(** The book side: preview, lock, admission, loop, notifications. *)
Definition match_against_book (ctx : MatchContext) (new_order : Order) : M World (list Trade) :=
  d ← get_db;
  let side := o_side new_order in
  let now := mc_now ctx in
  let preview := take (S MAX_CROSSING_ORDERS_PER_MATCH)
                      (prioritized d side (match_filters d new_order now)) in
  let fanout_exceeded := bool_decide (MAX_CROSSING_ORDERS_PER_MATCH < length preview)%nat in
  let candidate_rows := take MAX_CROSSING_ORDERS_PER_MATCH preview in
  match candidate_rows with
  | [] => mret []
  | _ =>
      let candidate_ids := o_id <$> candidate_rows in
      take_lock (RowOrders candidate_ids) ;;
      d ← get_db;
      let crossing_orders :=
        prioritized d side (λ o, bool_decide (o_id o ∈ candidate_ids) && match_filters d new_order now o) in
      lock_and_load_market_organizations
        (o_organization_id new_order :: (o_organization_id <$> crossing_orders)) [] true [] ;;
      st ← match_loop ctx crossing_orders (MkMatchState new_order ∅ [] []);
      notify_org_users_batched (ms_notifications st) ;;
      flush ;;
      refuse (fanout_exceeded && (0 <? o_remaining_quantity_mt (ms_new_order st))) fanout_error ;;
      mret (ms_trades st)
  end.

Definition match_order (new_order : Order) (is_anonymous : bool)
    (allowed_demo_order_pair : option (gset uuid)) : M World (list Trade) :=
  if o_remaining_quantity_mt new_order <=? 0 then mret []
  else
    acquire_market_slice_lock (o_product_id new_order) (o_delivery_point_id new_order)
      (o_availability_window new_order) ;;
    now ← utcnow;
    if match o_expires_at new_order with Some e => e <=? now | None => false end then
      put_order (bump_version (new_order <| o_status := EXPIRED |>)) ;; mret []
    else
      let provenance := coerce_provenance (PEnum (o_provenance new_order)) in
      if negb (bool_decide (provenance = REAL ∨ provenance = DEMO)) then mret []
      else
        let demo := demo_counterparty new_order allowed_demo_order_pair in
        if bool_decide (provenance = DEMO) && bool_decide (demo = None) then mret []
        else if negb (order_is_execution_qualified new_order) then mret []
        else
          match_against_book
            (MkMatchContext now provenance (if bool_decide (provenance = DEMO) then demo else None)
               is_anonymous) new_order.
===
## [TASK]
Would you please reproduce the records above exactly, only from their first line through the line holding "let candidate_rows := take", with both ends included?

## [ANSWER TO THIS PROBLEM]
(** The book side: preview, lock, admission, loop, notifications. *)
Definition match_against_book (ctx : MatchContext) (new_order : Order) : M World (list Trade) :=
  d ← get_db;
  let side := o_side new_order in
  let now := mc_now ctx in
  let preview := take (S MAX_CROSSING_ORDERS_PER_MATCH)
                      (prioritized d side (match_filters d new_order now)) in
  let fanout_exceeded := bool_decide (MAX_CROSSING_ORDERS_PER_MATCH < length preview)%nat in
  let candidate_rows := take MAX_CROSSING_ORDERS_PER_MATCH preview in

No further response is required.